Your answer must be one number: the count of lines below that include "list".

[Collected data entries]
□ □ □ □ □ □ □

(* ===== verification/Client.v ===== *)
(** * Building links and handles (src/src/service/link.rs)

    Settings, the construction of a connected client and runner, and the handles of the
    client. The client and the runner share the queues and counters: both views hold them. *)
From stdpp Require Import gmap.
From S2P Require Import Prelude Wire Decoder Catalog Codec Operation QueueSet Burst Link LinkRunner.

(** ** Settings *)

Definition RetryPolicy_with_transport_retries (p : RetryPolicy) (n : Z) : RetryPolicy :=
  mkRetry n (rp_busy_retries p) (rp_delayed_response_polls p) (rp_retry_delay p)
    (rp_response_timeout p) (rp_total_timeout p).
Definition RetryPolicy_with_busy_retries (p : RetryPolicy) (n : Z) : RetryPolicy :=
  mkRetry (rp_transport_retries p) n (rp_delayed_response_polls p) (rp_retry_delay p)
    (rp_response_timeout p) (rp_total_timeout p).
Definition RetryPolicy_with_delayed_response_polls (p : RetryPolicy) (n : Z) : RetryPolicy :=
  mkRetry (rp_transport_retries p) (rp_busy_retries p) n (rp_retry_delay p)
    (rp_response_timeout p) (rp_total_timeout p).
Definition RetryPolicy_with_retry_delay (p : RetryPolicy) (d : Z) : RetryPolicy :=
  mkRetry (rp_transport_retries p) (rp_busy_retries p) (rp_delayed_response_polls p) d
    (rp_response_timeout p) (rp_total_timeout p).
Definition RetryPolicy_with_response_timeout (p : RetryPolicy) (d : Z) : RetryPolicy :=
  mkRetry (rp_transport_retries p) (rp_busy_retries p) (rp_delayed_response_polls p)
    (rp_retry_delay p) d (rp_total_timeout p).
Definition RetryPolicy_with_total_timeout (p : RetryPolicy) (d : Z) : RetryPolicy :=
  mkRetry (rp_transport_retries p) (rp_busy_retries p) (rp_delayed_response_polls p)
    (rp_retry_delay p) (rp_response_timeout p) d.

Definition LinkConfig_with_queue_capacity (c : LinkConfig) (n : Z) : LinkConfig :=
  mkLinkConfig n (lc_read_buffer_size c) (lc_decoder c).
Definition LinkConfig_with_read_buffer_size (c : LinkConfig) (n : Z) : LinkConfig :=
  mkLinkConfig (lc_queue_capacity c) n (lc_decoder c).
Definition LinkConfig_with_decoder (c : LinkConfig) (d : DecodeLimits) : LinkConfig :=
  mkLinkConfig (lc_queue_capacity c) (lc_read_buffer_size c) d.

(** The builder's setters change one field each; [update_builder] writes all of them. *)
Definition update_builder (b : LinkBuilder) (config : LinkConfig) (event_capacity maximum_coalesced : Z)
    (layout : option (list QueueConfig)) (queue : QueueId) (retry : RetryPolicy) (guard : Z)
    : LinkBuilder :=
  mkBuilder config event_capacity maximum_coalesced layout queue retry guard
    (lb_command_policy b) (lb_command_routing b).

Definition LinkBuilder_config (b : LinkBuilder) (config : LinkConfig) : LinkBuilder :=
  update_builder b config (lb_event_capacity b) (lb_maximum_coalesced b) (lb_queue_layout b)
    (lb_default_queue b) (lb_default_retry b) (lb_late_response_guard b).
Definition LinkBuilder_queues (b : LinkBuilder) (queues : list QueueConfig) : LinkBuilder :=
  update_builder b (lb_config b) (lb_event_capacity b) (lb_maximum_coalesced b) (Some queues)
    (lb_default_queue b) (lb_default_retry b) (lb_late_response_guard b).
Definition LinkBuilder_read_buffer_size (b : LinkBuilder) (n : Z) : LinkBuilder :=
  LinkBuilder_config b (LinkConfig_with_read_buffer_size (lb_config b) n).
Definition LinkBuilder_decoder (b : LinkBuilder) (d : DecodeLimits) : LinkBuilder :=
  LinkBuilder_config b (LinkConfig_with_decoder (lb_config b) d).
Definition LinkBuilder_event_capacity (b : LinkBuilder) (n : Z) : LinkBuilder :=
  update_builder b (lb_config b) n (lb_maximum_coalesced b) (lb_queue_layout b)
    (lb_default_queue b) (lb_default_retry b) (lb_late_response_guard b).
Definition LinkBuilder_maximum_coalesced (b : LinkBuilder) (n : Z) : LinkBuilder :=
  update_builder b (lb_config b) (lb_event_capacity b) n (lb_queue_layout b)
    (lb_default_queue b) (lb_default_retry b) (lb_late_response_guard b).
Definition LinkBuilder_default_queue (b : LinkBuilder) (queue : QueueId) : LinkBuilder :=
  update_builder b (lb_config b) (lb_event_capacity b) (lb_maximum_coalesced b)
    (lb_queue_layout b) queue (lb_default_retry b) (lb_late_response_guard b).
Definition LinkBuilder_default_retry (b : LinkBuilder) (retry : RetryPolicy) : LinkBuilder :=
  update_builder b (lb_config b) (lb_event_capacity b) (lb_maximum_coalesced b)
    (lb_queue_layout b) (lb_default_queue b) retry (lb_late_response_guard b).
Definition LinkBuilder_late_response_guard (b : LinkBuilder) (guard : Z) : LinkBuilder :=
  update_builder b (lb_config b) (lb_event_capacity b) (lb_maximum_coalesced b)
    (lb_queue_layout b) (lb_default_queue b) (lb_default_retry b) guard.
Definition LinkBuilder_command_policy (b : LinkBuilder) (policy : CommandPolicy) : LinkBuilder :=
  mkBuilder (lb_config b) (lb_event_capacity b) (lb_maximum_coalesced b) (lb_queue_layout b)
    (lb_default_queue b) (lb_default_retry b) (lb_late_response_guard b) policy
    (lb_command_routing b).
Definition LinkBuilder_command_routing (b : LinkBuilder) (routing : CommandRouting) : LinkBuilder :=
  mkBuilder (lb_config b) (lb_event_capacity b) (lb_maximum_coalesced b) (lb_queue_layout b)
    (lb_default_queue b) (lb_default_retry b) (lb_late_response_guard b) (lb_command_policy b)
    routing.

(** ** Construction *)

Section Build.
Context {E S C : Type} `{Runtime E} `{Semaphore S} `{Mpsc C}.

(** The channel is the environment [e] of the runner. *)
Definition build_link (e : E) (config : LinkConfig) (options : LinkRuntimeOptions)
    : LinkClient S * LinkRunner E S C :=
  let counters := Counters_default in
  let queues := QueueSet_new (ro_queue_layout options) in
  (mkClient queues [] counters (ro_default_queue options) (ro_default_retry options)
     (ro_command_policy options) (ro_command_routing options),
   mkRunner e [] queues counters (FrameDecoder_new (lc_decoder config))
     (lc_read_buffer_size config) None true (ro_maximum_coalesced options)
     (ro_late_response_guard options)).

Definition LinkRunner_with_burst_hub (l : LinkRunner E S C) (hub : BurstState C)
    : LinkRunner E S C := LinkRunner.with_hub l (Some hub).

(** [None] is a panic of [expect]. *)
Definition LinkBuilder_build_link (b : LinkBuilder) (hub : option (BurstState C)) (e : E)
    (instant_max now : Z) : option (result LinkBuildError (LinkClient S * LinkRunner E S C)) :=
  match LinkBuilder_build b instant_max now with
  | None => None
  | Some (Err error) => Some (Err error)
  | Some (Ok options) =>
      let '(client, runner) := build_link e (lb_config b) options in
      Some (Ok (client, LinkRunner.with_hub runner hub))
  end.

Definition create_link (e : E) (config : LinkConfig) : option (LinkClient S * LinkRunner E S C) :=
  let config := create_link_config config in
  option_map (build_link e config) (default_runtime_options config).

Definition try_create_link (e : E) (config : LinkConfig)
    : option (result LinkConfigError (LinkClient S * LinkRunner E S C)) :=
  match LinkConfig_validate config with
  | Err error => Some (Err error)
  | Ok _ => option_map (fun options => Ok (build_link e config options)) (default_runtime_options config)
  end.
End Build.

(** ** The client *)

Record LinkSnapshot := mkLinkSnapshot {
  lsn_queued : Z;
  lsn_started : Z;
  lsn_completed : Z;
  lsn_failed : Z;
  lsn_cancelled : Z;
  lsn_coalesced : Z;
  lsn_denied : Z;
}.

(** The receiver gives the answer, or [None] when its sender was dropped. *)
Definition PendingReply_wait (received : option (result ExchangeError DeviceReply))
    : result ExchangeError DeviceReply :=
  match received with Some answer => answer | None => Err ExRunnerStopped end.

Section Handles.
Context {S : Type} `{Semaphore S}.
Implicit Types c : LinkClient S.

Definition LinkClient_snapshot c : LinkSnapshot :=
  let n := cl_counters c in
  mkLinkSnapshot (QueueSet_pending_total (cl_queues c)) (cnt_started n) (cnt_completed n)
    (cnt_failed n) (cnt_cancelled n) (cnt_coalesced n) (cnt_denied n).

Definition LinkClient_queue_priority c (queue : QueueId) : result QueueError QueuePriority :=
  QueueSet_priority (cl_queues c) queue.

Definition on_queues c (r : result QueueError (QueueSet Job S)) : result QueueError (LinkClient S) :=
  let? queues := r ;; Ok (Link.with_queues c queues).

Definition LinkClient_set_queue_priority c (queue : QueueId) (priority : QueuePriority)
    : result QueueError (LinkClient S) :=
  on_queues c (QueueSet_set_priority (cl_queues c) queue priority).

Definition LinkClient_set_queue_weight c (queue : QueueId) (weight : Z)
    : result QueueError (LinkClient S) :=
  on_queues c (QueueSet_set_weight (cl_queues c) queue weight).

Definition LinkClient_queue_snapshot c (queue : QueueId) : result QueueError QueueSnapshot :=
  QueueSet_snapshot (cl_queues c) queue.

Definition LinkClient_queue_snapshots c : list QueueSnapshot := QueueSet_snapshots (cl_queues c).

(** Up to the wait for capacity, which is [LinkClient_start_poll]. *)
Definition LinkClient_start c (request : Request) (queue : QueueId) (policy : RetryPolicy)
    (instant_max now later ticket : Z)
    : result StartError (Job * QueueId * nat) * LinkClient S :=
  LinkClient_start_begin c request [] queue policy instant_max now later ticket.

Definition LinkClient_start_default c (request : Request) (instant_max now later ticket : Z)
    : result StartError (Job * QueueId * nat) * LinkClient S :=
  LinkClient_start c request (cl_default_queue c) (cl_default_retry c) instant_max now later ticket.

(** The last client gone, the queues take no more input. *)
Definition ClientLifetime_drop c : LinkClient S :=
  Link.with_queues c (QueueSet_close_input (cl_queues c)).

(** A handle shares the client and keeps a queue identifier. *)
Record QueueClient := mkQueueClient { qh_queue : QueueId }.

Definition LinkClient_queue c (queue : QueueId) : result QueueError QueueClient :=
  return_if negb (QueueSet_contains (cl_queues c) queue) err UnknownQueue queue ;;
  Ok (mkQueueClient queue).

Definition LinkClient_default_queue c : QueueClient := mkQueueClient (cl_default_queue c).

(** [None] is the panic of [expect]. *)
Definition QueueClient_snapshot c (h : QueueClient) : option QueueSnapshot :=
  match LinkClient_queue_snapshot c (qh_queue h) with Ok s => Some s | Err _ => None end.

Definition QueueClient_set_priority c (h : QueueClient) (priority : QueuePriority)
    : result QueueError (LinkClient S) :=
  LinkClient_set_queue_priority c (qh_queue h) priority.

Definition QueueClient_set_weight c (h : QueueClient) (weight : Z)
    : result QueueError (LinkClient S) :=
  LinkClient_set_queue_weight c (qh_queue h) weight.

Definition QueueClient_start c (h : QueueClient) (request : Request) (policy : RetryPolicy)
    (instant_max now later ticket : Z)
    : result StartError (Job * QueueId * nat) * LinkClient S :=
  LinkClient_start c request (qh_queue h) policy instant_max now later ticket.

Definition QueueClient_try_start c (h : QueueClient) (request : Request) (policy : RetryPolicy)
    (instant_max now later ticket : Z) : result StartError Z * LinkClient S :=
  LinkClient_try_start c request (qh_queue h) policy instant_max now later ticket.
End Handles.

□ □ □ □ □ □ □

- Response area
3